Swiss sculptor (1920–2012)

Hans Josephsohn (May 1920 – 20 August 2012) was a Swiss sculptor. He is known for sculpting human figures using plaster, clay, and bronze.

==Biography==
Josephsohn was born in Königsberg (today's Kaliningrad), East Prussia. Here he attended elementary school and completed high school in 1937. That same year, he left his homeland and moved to Florence with a small scholarship, in order to study art. Due to his Jewish ancestry, he had to leave Italy a short time later and fled to Switzerland. He arrived in Zürich in 1938 and became a student of the sculptor Otto Müller. In 1943 Josephsohn moved into his first atelier, and starting in 1964 began showing his works in various solo shows within Switzerland. He acquired Swiss citizenship in 1964.

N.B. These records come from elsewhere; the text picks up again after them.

(** On a buffer that holds [length entries] well-formed entries at the
    cursor, the loop writes each file and returns. *)
Lemma desempacotar_arquivos_entradas (pasta : str) (resto : bytes)
    (entries : list (bytes * bytes)) (xs : list (str * bytes)) :
  Forall2 entrada_de entries xs ->
  forall (pre : bytes) (w : mundo),
    (forall x, x ∈ xs -> disco w !! os_path_join pasta x.1 <> Some Pasta) ->
    desempacotar_arquivos (pre ++ flat_map Entry entries ++ resto) pasta
      (length entries) (len pre) w
    = (Retorno tt,
       com_traco (com_disco w (extrair pasta (disco w) xs))
         (linhas_extraidas xs)).
Proof.
  induction 1 as [|[nb c] [nome c'] entries xs (Hdec & Hc & Hnb & Hlc) Hall IH];
    intros pre w Hdir.
  - simpl. unfold com_traco, com_disco. simpl. rewrite app_nil_r.
    now destruct w.
  - cbn [fst snd] in Hdec, Hc, Hnb, Hlc. subst c'.
    set (cauda := flat_map Entry entries ++ resto).
    set (dados := pre ++ flat_map Entry ((nb, c) :: entries) ++ resto).
    assert (E0 : dados = pre ++ [byte_of_N (len nb)]
                           ++ (nb ++ u32 (len c) ++ c ++ cauda)).
    { unfold dados, cauda, Entry. simpl. now rewrite <- !app_assoc. }
    assert (E1 : dados = (pre ++ [byte_of_N (len nb)]) ++ nb
                           ++ (u32 (len c) ++ c ++ cauda)).
    { rewrite E0. now rewrite <- !app_assoc. }
    assert (E2 : dados = (pre ++ [byte_of_N (len nb)] ++ nb) ++ u32 (len c)
                           ++ (c ++ cauda)).
    { rewrite E0. now rewrite <- !app_assoc. }
    assert (E3 : dados = (pre ++ [byte_of_N (len nb)] ++ nb ++ u32 (len c))
                           ++ c ++ cauda).
    { rewrite E0. now rewrite <- !app_assoc. }
    assert (E4 : dados = (pre ++ Entry (nb, c)) ++ flat_map Entry entries
                           ++ resto).
    { rewrite E0. unfold cauda, Entry. cbn [fst snd].
      repeat (rewrite <- app_assoc; cbn [app]). reflexivity. }
    change (desempacotar_arquivos dados pasta (S (length entries)) (len pre) w
            = (Retorno tt,
               com_traco
                 (com_disco w (extrair pasta (disco w) ((nome, c) :: xs)))
                 (linhas_extraidas ((nome, c) :: xs)))).
    cbn [desempacotar_arquivos].
    assert (L0 : dados !! N.to_nat (len pre) = Some (byte_of_N (len nb))).
    { rewrite E0, to_nat_len, lookup_app_r by lia.
      now replace (length pre - length pre)%nat with 0%nat by lia. }
    rewrite bind_elevar, L0, to_N_byte_of_N.
    rewrite (N.mod_small (len nb) 256) by lia.
    rewrite (fatia_em dados _ nb _ (len pre + 1) (len pre + 1 + len nb) E1)
      by resolve_len.
    rewrite bind_elevar, Hdec.
    rewrite (fatia_em dados _ (u32 (len c)) _ (len pre + 1 + len nb)
               (len pre + 1 + len nb + 4) E2)
      by resolve_len.
    rewrite bind_elevar, struct_unpack_u32 by assumption.
    rewrite (fatia_em dados _ c _ (len pre + 1 + len nb + 4)
               (len pre + 1 + len nb + 4 + len c) E3)
      by resolve_len.
    rewrite bind_run. unfold gravar.
    pose proof (Hdir (nome, c) ltac:(left)) as Hd0. simpl in Hd0.
    assert (Hg : match disco w !! os_path_join pasta nome with
                 | Some Pasta => (Levanta IsADirectoryError, w)
                 | _ => (Retorno tt,
                         com_disco w (<[os_path_join pasta nome := Arquivo c]>
                                        (disco w)))
                 end
                 = (Retorno tt,
                    com_disco w (<[os_path_join pasta nome := Arquivo c]>
                                   (disco w)))).
    { destruct (disco w !! os_path_join pasta nome) as [[?|]|]; congruence. }
    unfold com_disco in Hg. rewrite Hg. rewrite bind_print.
    replace (len pre + 1 + len nb + 4 + len c) with (len (pre ++ Entry (nb, c)))
      by (unfold Entry; cbn [fst snd]; resolve_len).
    rewrite E4, IH.
    + unfold com_traco, com_disco. simpl. now rewrite <- app_assoc.
    + intros x Hx. simpl.
      destruct (decide (os_path_join pasta nome = os_path_join pasta x.1))
        as [->|Hne].
      * now rewrite lookup_insert_eq.
      * rewrite lookup_insert_ne by assumption. apply Hdir. now right.
Qed.

(** A payload that holds exactly the entries it declares: every file is
    written and the walk returns. *)
Lemma desempacotar_dados_entradas (pasta : str) (w : mundo)
    (entries : list (bytes * bytes)) (xs : list (str * bytes)) :
  len entries < 2 ^ 32 ->
  Forall2 entrada_de entries xs ->
  (forall x, x ∈ xs -> disco w !! os_path_join pasta x.1 <> Some Pasta) ->
  desempacotar_dados (Payload (len entries) entries) pasta w
  = (Retorno tt,
     com_traco (com_disco w (extrair pasta (disco w) xs))
       ([Print (MsgDesempacotando (len entries))]
        ++ linhas_extraidas xs
        ++ [Print MsgSucesso; Print (MsgExtraidosEm pasta)])).
Proof.
  intros Hn Hall Hdir. unfold desempacotar_dados.
  change (0 + 4) with 4.
  rewrite (fatia_em (Payload (len entries) entries) [] (u32 (len entries))
             (flat_map Entry entries) 0 4) by reflexivity.
  rewrite bind_elevar, struct_unpack_u32 by assumption.
  rewrite bind_print, bind_run.
  unfold len at 2. rewrite Nat2N.id.
  change (Payload (len entries) entries)
    with (u32 (len entries) ++ flat_map Entry entries).
  rewrite <- (app_nil_r (flat_map Entry entries)).
  change 4 with (len (u32 (len entries))) at 1.
  rewrite desempacotar_arquivos_entradas with (xs := xs);
    [|assumption|exact Hdir].
  rewrite !bind_print. unfold print, registrar, com_traco, com_disco.
  cbn [disco traco]. now rewrite <- !app_assoc.
Qed.

(** One turn of the unpacking loop on a whole entry whose lengths fit
    their fields: the name is decoded, the file written, and the cursor
    moves past the entry; only the decoding and the write can fail. *)
Lemma desempacotar_arquivos_passo (pasta : str) (pre cauda nb c : bytes)
    (n : nat) (w : mundo) :
  len nb <= 255 -> len c < 2 ^ 32 ->
  desempacotar_arquivos (pre ++ Entry (nb, c) ++ cauda) pasta (S n)
    (len pre) w
  = match bytes_decode nb with
    | Retorno nome =>
        match disco w !! os_path_join pasta nome with
        | Some Pasta => (Levanta IsADirectoryError, w)
        | _ =>
            desempacotar_arquivos (pre ++ Entry (nb, c) ++ cauda) pasta n
              (len (pre ++ Entry (nb, c)))
              (com_traco
                 (com_disco w
                    (<[os_path_join pasta nome := Arquivo c]> (disco w)))
                 [Print (MsgExtraido nome (len c))])
        end
    | Levanta e => (Levanta e, w)
    | Sai k => (Sai k, w)
    end.
Proof.
  intros Hnb Hlc.
  set (dados := pre ++ Entry (nb, c) ++ cauda).
  assert (E0 : dados = pre ++ [byte_of_N (len nb)]
                         ++ (nb ++ u32 (len c) ++ c ++ cauda)).
  { unfold dados, Entry. cbn [fst snd].
    repeat (rewrite <- app_assoc; cbn [app]). reflexivity. }
  assert (E1 : dados = (pre ++ [byte_of_N (len nb)]) ++ nb
                         ++ (u32 (len c) ++ c ++ cauda)).
  { rewrite E0. now rewrite <- !app_assoc. }
  assert (E2 : dados = (pre ++ [byte_of_N (len nb)] ++ nb) ++ u32 (len c)
                         ++ (c ++ cauda)).
  { rewrite E0. now rewrite <- !app_assoc. }
  assert (E3 : dados = (pre ++ [byte_of_N (len nb)] ++ nb ++ u32 (len c))
                         ++ c ++ cauda).
  { rewrite E0. now rewrite <- !app_assoc. }
  cbn [desempacotar_arquivos].
  assert (L0 : dados !! N.to_nat (len pre) = Some (byte_of_N (len nb))).
  { rewrite E0, to_nat_len, lookup_app_r by lia.
    now replace (length pre - length pre)%nat with 0%nat by lia. }
  rewrite bind_elevar, L0, to_N_byte_of_N.
  rewrite (N.mod_small (len nb) 256) by lia.
  rewrite (fatia_em dados _ nb _ (len pre + 1) (len pre + 1 + len nb) E1)
    by resolve_len.
  rewrite bind_elevar. destruct (bytes_decode nb) as [nome|e|k];
    try reflexivity.
  rewrite (fatia_em dados _ (u32 (len c)) _ (len pre + 1 + len nb)
             (len pre + 1 + len nb + 4) E2)
    by resolve_len.
  rewrite bind_elevar, struct_unpack_u32 by assumption.
  rewrite (fatia_em dados _ c _ (len pre + 1 + len nb + 4)
             (len pre + 1 + len nb + 4 + len c) E3)
    by resolve_len.
  rewrite bind_run. unfold gravar.
  replace (len (pre ++ Entry (nb, c))) with (len pre + 1 + len nb + 4 + len c)
    by (unfold Entry; cbn [fst snd]; resolve_len).
  destruct (disco w !! os_path_join pasta nome) as [[?|]|];
    try reflexivity; now rewrite bind_print.
Qed.

(** When the loop returns on a buffer that holds [length entries]
    well-formed entries at the cursor, it has written each file, first to
    last, and printed one line for each. *)
Lemma desempacotar_arquivos_retorno (pasta : str) (resto : bytes)
    (entries : list (bytes * bytes)) (xs : list (str * bytes)) :
  Forall2 entrada_de entries xs ->
  forall (pre : bytes) (w w' : mundo),
    desempacotar_arquivos (pre ++ flat_map Entry entries ++ resto) pasta
      (length entries) (len pre) w
    = (Retorno tt, w') ->
    w' = com_traco (com_disco w (extrair pasta (disco w) xs))
           (linhas_extraidas xs).
Proof.
  induction 1 as [|[nb c] [nome c'] entries xs (Hdec & Hc & Hnb & Hlc) Hall IH];
    intros pre w w' Hrun.
  - simpl in Hrun. injection Hrun as <-.
    unfold com_traco, com_disco. simpl. rewrite app_nil_r. now destruct w.
  - cbn [fst snd] in Hdec, Hc, Hnb, Hlc. subst c'.
    cbn [flat_map length] in Hrun. rewrite <- app_assoc in Hrun.
    rewrite (desempacotar_arquivos_passo pasta pre _ nb c _ w Hnb Hlc) in Hrun.
    rewrite Hdec in Hrun.
    rewrite (app_assoc pre (Entry (nb, c))) in Hrun.
    destruct (disco w !! os_path_join pasta nome) as [[?|]|];
      try discriminate;
      apply IH in Hrun; subst w'; unfold com_traco, com_disco; simpl;
      now rewrite <- app_assoc.
Qed.

(** When the walk of a payload that holds exactly the entries it declares
    returns, every file was written, in order. *)
Lemma desempacotar_dados_retorno (pasta : str) (w w' : mundo)
    (entries : list (bytes * bytes)) (xs : list (str * bytes)) :
  len entries < 2 ^ 32 ->
  Forall2 entrada_de entries xs ->
  desempacotar_dados (Payload (len entries) entries) pasta w
  = (Retorno tt, w') ->
  w' = com_traco (com_disco w (extrair pasta (disco w) xs))
         ([Print (MsgDesempacotando (len entries))]
          ++ linhas_extraidas xs
          ++ [Print MsgSucesso; Print (MsgExtraidosEm pasta)]).
Proof.
  intros Hn Hall. unfold desempacotar_dados.
  change (0 + 4) with 4.
  rewrite (fatia_em (Payload (len entries) entries) [] (u32 (len entries))
             (flat_map Entry entries) 0 4) by reflexivity.
  rewrite bind_elevar, struct_unpack_u32 by assumption.
  rewrite bind_print, bind_run.
  unfold len at 2. rewrite Nat2N.id.
  change (Payload (len entries) entries)
    with (u32 (len entries) ++ flat_map Entry entries).
  rewrite <- (app_nil_r (flat_map Entry entries)).
  change 4 with (len (u32 (len entries))) at 1.
  match goal with
  | |- context [desempacotar_arquivos ?d ?p ?n ?q ?v] =>
      destruct (desempacotar_arquivos d p n q v) as [[[]|e|k] w1] eqn:Hrun
  end; try discriminate.
  apply (desempacotar_arquivos_retorno _ _ _ _ Hall) in Hrun. subst w1.
  rewrite !bind_print. intros [= <-].
  unfold com_traco, com_disco. cbn [disco traco].
  now rewrite <- !app_assoc.
Qed.

(** ** [descomprimir_desempacotar] *)

Lemma bind_ret {A B : Type} (a : A) (f : A -> M B) (w : mundo) :
  (mret a ≫= f) w = f a w.
Proof. reflexivity. Qed.

Lemma preparar_run {B : Type} (pasta : str) (f : unit -> M B) (w : mundo) :
  (os_path_exists pasta ≫= fun existe =>
     (if negb existe then os_makedirs pasta else mret tt : M unit) ≫= f) w
  = f tt (com_disco w (preparar pasta (disco w))).
Proof.
  rewrite bind_run. unfold os_path_exists, preparar, com_disco.
  destruct (disco w !! pasta) as [n|] eqn:E; cbn [negb].
  - rewrite bind_ret. now destruct w.
  - rewrite bind_run. unfold os_makedirs. now rewrite E.
Qed.

Section Desempacotar.
Context `{Zlib}.

(** A file that does not start with the magic number: the format error,
    exit status 1, and nothing else happens. *)
Lemma descomprimir_desempacotar_magic (arquivo_dmd : str)
    (pasta_destino : option str) (w : mundo) (f : bytes) :
  disco w !! arquivo_dmd = Some (Arquivo f) ->
  take 4 f <> MAGIC_NUMBER ->
  descomprimir_desempacotar arquivo_dmd pasta_destino w
  = (Sai 1, com_traco w [Print MsgFormatoInvalido]).
Proof.
  intros Hd Hmagic. unfold descomprimir_desempacotar.
  rewrite bind_run. unfold os_path_exists. rewrite Hd. cbn [negb].
  unfold try_except. rewrite bind_run. unfold ler. rewrite Hd.
  rewrite bind_run.
  change (fatia f 0 4) with (take 4 f).
  rewrite bool_decide_eq_true_2 by assumption.
  now rewrite bind_print.
Qed.

(** What [except Exception] makes of an outcome of the [try] body. *)
Lemma try_except_run {A : Type} (corpo : M A) (tratar : excecao -> M A)
    (w : mundo) :
  try_except corpo tratar w =
  match corpo w with
  | (Levanta e, w') => tratar e w'
  | r => r
  end.
Proof. reflexivity. Qed.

Josephsohn's works began to attract the attention of a larger audience at the end of the 1990s. The Stedelijk Museum in Amsterdam dedicated a large solo exhibition to the artist in 2002. In 2003 Josephson received the art prize of Zürich. Various group and solo exhibitions followed this, among others in the Diözesanmuseum Kolumba in Cologne (2005) and in the Palais de Tokyo in Paris (2007). In 2008, the MMK Museum für Moderne Kunst in Frankfurt/Main organized a large solo exhibition of Josephsohn's works.

In the years since 2000, Josephsohn's work has increasingly been regarded, also internationally, as a significant contribution to visual art.

Permanent installations of Hans Josephsohn's works can be seen at the museum La Congiunta in Tessin, Switzerland, which was built by Peter Märkli and Stefan Bellwalder and opened in 1992. In 2003 the Kesselhaus Josephsohn in St. Gallen, Switzerland, opened, where a regularly alternating selection of works is presented. At the same time, the Kesselhaus is functioning as a storage and archive for Josephsohn's works and it is located next to the Kunstgiesserei St. Gallen where Hans Josephsohn's works are cast.

Hans Josephsohn is represented by the Galerie Felix Lehner and Galerie Max Hetzler.

==Overview==
Josephsohn's sculptures focused on the human figure as a volume in space. From the beginning of his career he worked, from the model, on sculpture's most timeless, constant themes: Representations of the human figure, standing, sitting, reclining, working on portrait heads or half-figures, made in plaster, some then later, cast in bronze.

Josephsohn's figures are bereft of any portrait-like individualization. And they stand out for their simplicity, for their being limited to the simple postures of the human body. The wish for permanence plays a key role: "My figures must be enduring in their expression, in their stance", Josephsohn said, "A narrative gesture is out of the question". His works evoke prehistory, ancient stone steles and romanesque figures.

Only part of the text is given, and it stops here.